_Exercise directions_. Restate word for word the lines that begin the listing and end with the line holding "rewrite <- (snd_imap_pair".

_Working data_.
###

(** X15: the results of the combined wait are in submission order under any
    completion order: for every ordering of the started units there is an
    oracle under which they are observed in that order, and the results are
    still [0; 1; ...; count - 1]. *)
Theorem promiseAll_any_completion_order (count : Z) (order : list nat) :
  order ≡ₚ seq 0 (Z.to_nat count) ->
  exists o w,
    run (promiseAllStressTest_results count) o
    = Some (map Z.of_nat (seq 0 (Z.to_nat count)), w) /\
    observedIds w = order.
Proof.
  intros Hperm. set (n := Z.to_nat count) in *.
  destruct (settleAll_any_order order (imap pair (fanned (fun i : Z => i) n 0 0))
              (replicate n None) (0 + n)%nat
              (map (Started stressTestStep_fn) (seq 0 n)))
    as (o & v & w' & Hrun & Hhist).
  { rewrite Hperm. rewrite <- (pid_fanned (fun i : Z => i) n 0).
    rewrite <- (snd_imap_pair (fanned (fun i : Z => i) n 0 0) id) at 1.
    now rewrite map_map. }
  rewrite length_imap, length_fanned in Hrun.
  assert (Hall : Promise_all (fanned (fun i : Z => i) n 0 0)
                   (mkWorld (0 + n) o (map (Started stressTestStep_fn) (seq 0 n)))
                 = Some (map pval (fanned (fun i : Z => i) n 0 0), w')).
  { destruct (Promise_all_spec (fanned (fun i : Z => i) n 0 0)
                (mkWorld (0 + n) o (map (Started stressTestStep_fn) (seq 0 n))))
      as (order' & _ & Hspec).
    unfold Promise_all in *. rewrite length_fanned in *.
    rewrite (bind_Some _ _ _ _ _ Hrun) in *.
    destruct (allSome v); [|discriminate]. unfold ret in *. congruence. }
  exists o, w'. split.
  - unfold promiseAllStressTest_results, promiseAllStressTest_promises, run, forLt.
    rewrite Z.sub_0_r. fold n.
    erewrite bind_Some; [|apply (fanOut_spec stressTestStep_fn (fun i : Z => i))].
    cbn [nextId oracle history initial app].
    rewrite Hall. now rewrite pval_fanned.
  - unfold observedIds. rewrite Hhist, omap_app.
    pose proof (observedIds_Started stressTestStep_fn (seq 0 n) O o) as Hs.
    unfold observedIds in Hs. cbn [history] in Hs. rewrite Hs. cbn [app].
    clear. induction order; cbn; [reflexivity | now f_equal].
Qed.

Lemma promiseAll_any_completion_order_witness :
  exists o w,
    run (promiseAllStressTest_results 3) o
    = Some (map Z.of_nat (seq 0 (Z.to_nat 3)), w) /\
    observedIds w = [2; 0; 1]%nat.
Proof.
  apply (promiseAll_any_completion_order 3 [2; 0; 1]%nat).
  cbn. apply perm_trans with [0; 2; 1]%nat; [apply perm_swap|].
  apply perm_skip, perm_swap.
Defined.

(** X11: the stream [doubleNumbers] returns ends only when its source
    closes: over a source whose [start] never calls [close], the reader never
    reads the end, under every schedule and for any number of moves. *)
Theorem doubleNumbers_ends_only_when_source_closes
    (acts : list SourceAction) (w0 : World) (sched : list nat) (fuel : nat) :
  (forall a, In a acts -> a <> Close) ->
  exists p w,
    doubleNumbers (new_ReadableStream acts) w0 = Some (p, w) /\
    runPipeline fuel sched (pval p) = None.
Proof.
  intros Hacts. eexists. eexists. split; [reflexivity|].
  cbn [pval]. apply never_closing_run; try reflexivity. exact Hacts.
Qed.

Lemma doubleNumbers_unclosed_witness :
  exists p w,
    doubleNumbers (new_ReadableStream [Enqueue (lit "1" ++ [LF]); Sleep 10]) (initial [])
    = Some (p, w) /\
    runPipeline 50 [0; 1; 2]%nat (pval p) = None.
Proof.
  apply (doubleNumbers_ends_only_when_source_closes
           [Enqueue (lit "1" ++ [LF]); Sleep 10] (initial []) [0; 1; 2]%nat 50).
  intros a [<-|[<-|[]]]; discriminate.
Defined.

Module InstrumentationMore.
Import Instrumentation.
Local Open Scope string_scope.

(** X12: in every runtime, edge included, telemetry is registered exactly
    once and before anything else; the promise chain is made unless
    [NEXT_RUNTIME] is exactly ['edge'], and the module is imported at most
    once. *)
Theorem telemetry_registered_first_in_every_runtime
    (env : option string) (world : WorldObject) :
  hd_error (actions (instrumentation env world))
  = Some (RegisterOTel "example-nextjs-workflow") /\
  count_occ Action_eq_dec (actions (instrumentation env world))
            (RegisterOTel "example-nextjs-workflow") = 1%nat /\
  (pendingChain (instrumentation env world) = None <-> env = Some "edge") /\
  (count_occ Action_eq_dec (actions (instrumentation env world))
             (ImportModule "workflow/api") <= 1)%nat.
Proof.
  unfold instrumentation, kickstart, notEdge.
  destruct env as [v|].
  - destruct (String.eqb_spec v "edge") as [->|Hne]; cbn [negb].
    + repeat split; try reflexivity. cbn. lia.
    + destruct (start world); cbn; repeat split; try discriminate; try lia;
        intros H; congruence.
  - destruct (start world); cbn; repeat split; try discriminate; lia.
Qed.

End InstrumentationMore.
(** * Image rotation (rotate.c): a shallow embedding and its properties

    The development follows the layout of [rotate.c]:
    - [Memory]: byte blocks addressed by integer offsets, with the
      32-bit accesses that [reverse_inplace_quad] performs through
      [uint32_t] pointers;
    - [Engine]: the three transforms [reverse_inplace_quad], [rot90cw]
      and [rot90ccw];
    - [Rotate]: the context record, [rotate_init] and [rotate_map].

    Conventions.  A pointer into a block is the block together with an
    integer offset; an access outside the block (or through a NULL
    pointer) is undefined behaviour in C and is [None] here.  Loops are
    written with their own test and a bound on the number of rounds;
    section [LoopBounds] shows that the bound is never what stops a
    loop. *)

From Stdlib Require Import ZArith Lia List Strings.Byte.
From stdpp Require Import base tactics option list numbers.
From coqutil Require Import Z.bitblast.

Local Open Scope Z_scope.

(** ** Memory blocks *)

Module Memory.

Abbreviation block := (list byte).

(** [*(p)] for an [unsigned char *p] at offset [p] of block [m]. *)
Definition load (m : block) (p : Z) : option byte :=
  if decide (0 <= p) then m !! Z.to_nat p else None.

(** [*(p) = b]. *)
Definition store (m : block) (p : Z) (b : byte) : option block :=
  if decide (0 <= p < Z.of_nat (length m))
  then Some (<[Z.to_nat p := b]> m)
  else None.

(** [memcpy(dst, src, n)] between two distinct blocks, both taken at
    offset 0. *)
Definition memcpy (dst src : block) (n : Z) : option block :=
  if decide (0 <= n <= Z.of_nat (length dst) /\ n <= Z.of_nat (length src))
  then Some (take (Z.to_nat n) src ++ drop (Z.to_nat n) dst)
  else None.

(** *** Bytes and 32-bit words *)

Definition Z_of_byte (b : byte) : Z := Z.of_N (Byte.to_N b).

Definition byte_of_Z (z : Z) : byte :=
  default x00 (Byte.of_N (Z.to_N (Z.land z 255))).

(** Byte [k] of a word, counted from the least significant one. *)
Definition byte_at (k : Z) (w : Z) : Z := Z.land (Z.shiftr w (8 * k)) 255.

Definition uint32 (z : Z) : Z := z mod 2 ^ 32.

(** The word whose bytes are [z0] (least significant) to [z3]. *)
Definition word_of (z0 z1 z2 z3 : Z) : Z :=
  Z.lor z0 (Z.lor (Z.shiftl z1 8) (Z.lor (Z.shiftl z2 16) (Z.shiftl z3 24))).

(** Byte order of the machine: which end of a word sits at the lowest
    address. *)
Inductive endianness := LittleEndian | BigEndian.

(** [bswap_32] of <byteswap.h>, as its constant-folding definition
    [__bswap_constant_32] spells it on [uint32_t]. *)
Definition bswap_32 (x : Z) : Z :=
  Z.lor (Z.lor (Z.lor (Z.shiftr (Z.land x 0xff000000) 24)
                      (Z.shiftr (Z.land x 0x00ff0000) 8))
               (uint32 (Z.shiftl (Z.land x 0x0000ff00) 8)))
        (uint32 (Z.shiftl (Z.land x 0x000000ff) 24)).

Section Words.
Variable endian : endianness.

(** The word read from four bytes met at increasing addresses. *)
Definition word_of_bytes (b0 b1 b2 b3 : byte) : Z :=
  match endian with
  | LittleEndian =>
      word_of (Z_of_byte b0) (Z_of_byte b1) (Z_of_byte b2) (Z_of_byte b3)
  | BigEndian =>
      word_of (Z_of_byte b3) (Z_of_byte b2) (Z_of_byte b1) (Z_of_byte b0)
  end.

(** The four bytes a word leaves at increasing addresses. *)
Definition bytes_of_word (w : Z) : list byte :=
  match endian with
  | LittleEndian =>
      [byte_of_Z (byte_at 0 w); byte_of_Z (byte_at 1 w);
       byte_of_Z (byte_at 2 w); byte_of_Z (byte_at 3 w)]
  | BigEndian =>
      [byte_of_Z (byte_at 3 w); byte_of_Z (byte_at 2 w);
       byte_of_Z (byte_at 1 w); byte_of_Z (byte_at 0 w)]
  end.

(** [*(p)] for a [uint32_t *p]. *)
Definition load32 (m : block) (p : Z) : option Z :=
  b0 ← load m p;
  b1 ← load m (p + 1);
  b2 ← load m (p + 2);
  b3 ← load m (p + 3);
  Some (word_of_bytes b0 b1 b2 b3).

Fixpoint store_bytes (m : block) (p : Z) (bs : list byte) : option block :=
  match bs with
  | [] => Some m
  | b :: bs' => m' ← store m p b; store_bytes m' (p + 1) bs'
  end.

(** [*(p) = w] for a [uint32_t *p]. *)
Definition store32 (m : block) (p : Z) (w : Z) : option block :=
  store_bytes m p (bytes_of_word w).
End Words.

End Memory.

Import Memory.

(** ** The transforms *)

Module Engine.

Section Reverse.
Variable endian : endianness.

(** The [while (nsrc < ndst)] loop of [reverse_inplace_quad]; both
    pointers are byte offsets and move by one quad per round. *)
Fixpoint reverse_loop (fuel : nat) (m : block) (nsrc ndst : Z)
  : option block :=
  if decide (nsrc < ndst) then
    match fuel with
    | O => None
    | S fuel' =>
        tmp ← bswap_32 <$> load32 endian m ndst;
        v ← load32 endian m nsrc;
        m1 ← store32 endian m ndst (bswap_32 v);
        m2 ← store32 endian m1 nsrc tmp;
        reverse_loop fuel' m2 (nsrc + 4) (ndst - 4)
    end
  else Some m.

Definition reverse_inplace_quad (m : block) (src : Z) (size : Z)
  : option block :=
  let nsrc := src in
  let ndst := src + size - 4 in
  reverse_loop (Z.to_nat size) m nsrc ndst.
End Reverse.

(** The inner loop of [rot90cw],
  [for (j = 0; j < height; j++, src -= width) *dst++ = *src;]
  It hands back the destination block and the advanced [dst]. *)
Fixpoint rot90cw_column (fuel : nat) (srcm : block) (width height : Z)
  (j src : Z) (dstm : block) (dst : Z) : option (block * Z) :=
  if decide (j < height) then
  match fuel with
  | O => None
  | S fuel' =>
      b ← load srcm src;
      dstm' ← store dstm dst b;
      rot90cw_column fuel' srcm width height (j + 1) (src - width)
        dstm' (dst + 1)
  end
  else Some (dstm, dst).

(** The outer loop of [rot90cw],
  [for (base = endp - width; base < endp; base++) { src = base; ... }] *)
Fixpoint rot90cw_columns (fuel : nat) (srcm : block) (width height : Z)
  (base endp : Z) (dstm : block) (dst : Z) : option (block * Z) :=
  if decide (base < endp) then
  match fuel with
  | O => None
  | S fuel' =>
      '(dstm', dst') ←
        rot90cw_column (Z.to_nat height) srcm width height 0 base dstm dst;
      rot90cw_columns fuel' srcm width height (base + 1) endp dstm' dst'
  end
  else Some (dstm, dst).
(** * PerformanceOverlay: the telemetry sampler and the rolling CPU history

    A shallow embedding of [PerformanceMonitor] (PerformanceMonitor.h/.cpp) and
    of the history buffer kept by [Gui::RenderPerformanceWindow] (Gui.cpp),
    with the properties of the sampling subsystem stated over them; then of
    the rest of the program around them: the life of the [Gui] object and
    [RenderShadow] (Gui.cpp), the Direct3D renderer (D3D11Renderer.cpp), and
    [WinMain], its message loop, the window procedure and the tray icon
    (main.cpp).

    Conventions.
    - C++ [float] is IEEE binary32: [spec_float] at precision 24, emax 128,
      every operation rounding to nearest-even.
    - [ULONG] is a 32-bit unsigned integer, [long]/[int] are 32-bit signed
      (Windows LLP64); they are values of [Z] with the wrap-around written out.
    - A COM interface pointer is [option addr]; [None] is [nullptr].
    - The operating system (COM, WMI, Direct3D, Dear ImGui, the shell) is the
      environment: every call into it receives its outcome from an explicit
      argument and, where the order of calls matters, is recorded in a trace
      of calls. *)

From Stdlib Require Import String Ascii.
From Stdlib Require Import ZArith List Bool Lia SpecFloat.
Import ListNotations.
Local Open Scope Z_scope.

(** ** binary32 arithmetic *)

Module Float32.

Definition prec : Z := 24.
Definition emax : Z := 128.

Definition float : Type := spec_float.

(** [0.0f] *)
Definition zero : float := S754_zero false.

(** [static_cast<float>(n)] for an integer [n]. *)
Definition of_Z (n : Z) : float := binary_normalize prec emax n 0 false.

Definition div (x y : float) : float := SFdiv prec emax x y.
Definition mul (x y : float) : float := SFmul prec emax x y.

(** [x < y] on floats; false as soon as one side is a NaN. *)
Definition ltb (x y : float) : bool := SFltb x y.
(** * Render pass of the graphics platform: model and properties

    A shallow embedding of [src/platform/graphics/render-pass.js]: the two
    attachment-operation value classes, the [RenderPass] node with its
    initialisation, its clear mutators and its [render] protocol.

    Conventions of the embedding.
    - A JavaScript object is a record; a method takes the receiver [this] and
      returns the receiver after the call (explicit state passing).
    - A method that can raise a [TypeError] returns [option]: [None] is the
      raised exception, [Some this'] the normal return.
    - A reference that can be [undefined], [null] or an object is a [ref].
    - Sample counts and the render-pass counter are integers ([Z]); clear
      values (colour components, depth, stencil) are only stored and copied
      by this code, never computed with, and are carried as rationals ([Q]).
    - [colorArrayOps] is typed [Array<ColorAttachmentOps>] in the source and
      is a [list]; every element is owned by the array that holds it (each is
      allocated by [init] and stored in one slot), so a write through the
      local alias [colorOps] is a write to that slot. *)

From Stdlib Require Import ZArith QArith String.
From stdpp Require Import base option list.

Local Open Scope Z_scope.

(** ** JavaScript values used by the pass *)

(** A reference: [undefined], [null], or an object. *)
Inductive ref (A : Type) : Type :=
| undefined
| null
| obj (a : A).
Arguments undefined {A}.
Arguments null {A}.
Arguments obj {A} a.

(** [x || null] on a reference typed as an object: the falsy cases are
    [undefined] and [null]. *)
Definition or_null {A} (x : ref A) : ref A :=
  match x with
  | obj a => obj a
  | _ => null
  end.

(** [x !== undefined]. *)
Definition is_defined {A} (x : ref A) : bool :=
  match x with
  | undefined => false
  | _ => true
  end.

(** [i < n] where [n] may be [undefined]: the comparison with [undefined]
    (which converts to NaN) is false. *)
Definition js_lt (i : nat) (n : option nat) : bool :=
  match n with
  | Some m => Nat.ltb i m
  | None => false
  end.

(** Number of iterations of [for (let i = 0; i < n; i++)], [n] constant in
    the body: [n] when it is a number, none when it is [undefined]. *)
Definition iterations (n : option nat) : nat := default 0%nat n.

(** [for (let i = start; i < start + count; i++) body(i)] over a state, in the
    exception monad: the first raised exception ends the loop. *)
Fixpoint for_range {S : Type} (start count : nat)
    (body : nat → S → option S) (s : S) : option S :=
  match count with
  | O => Some s
  | Datatypes.S count' => body start s ≫= for_range (Datatypes.S start) count' body
  end.

(** [arr[i] = v] on an array: an index inside the array overwrites the slot,
    the index [arr.length] appends.  (An index past the end would leave holes
    in a JavaScript array; no write of this file goes there, see
    [init_loop_spec].) *)
Definition array_set {A} (i : nat) (v : A) (arr : list A) : list A :=
  if decide (i < length arr)%nat then <[i:=v]> arr else arr ++ [v].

###

_Response_.
(** X15: the results of the combined wait are in submission order under any
    completion order: for every ordering of the started units there is an
    oracle under which they are observed in that order, and the results are
    still [0; 1; ...; count - 1]. *)
Theorem promiseAll_any_completion_order (count : Z) (order : list nat) :
  order ≡ₚ seq 0 (Z.to_nat count) ->
  exists o w,
    run (promiseAllStressTest_results count) o
    = Some (map Z.of_nat (seq 0 (Z.to_nat count)), w) /\
    observedIds w = order.
Proof.
  intros Hperm. set (n := Z.to_nat count) in *.
  destruct (settleAll_any_order order (imap pair (fanned (fun i : Z => i) n 0 0))
              (replicate n None) (0 + n)%nat
              (map (Started stressTestStep_fn) (seq 0 n)))
    as (o & v & w' & Hrun & Hhist).
  { rewrite Hperm. rewrite <- (pid_fanned (fun i : Z => i) n 0).
    rewrite <- (snd_imap_pair (fanned (fun i : Z => i) n 0 0) id) at 1.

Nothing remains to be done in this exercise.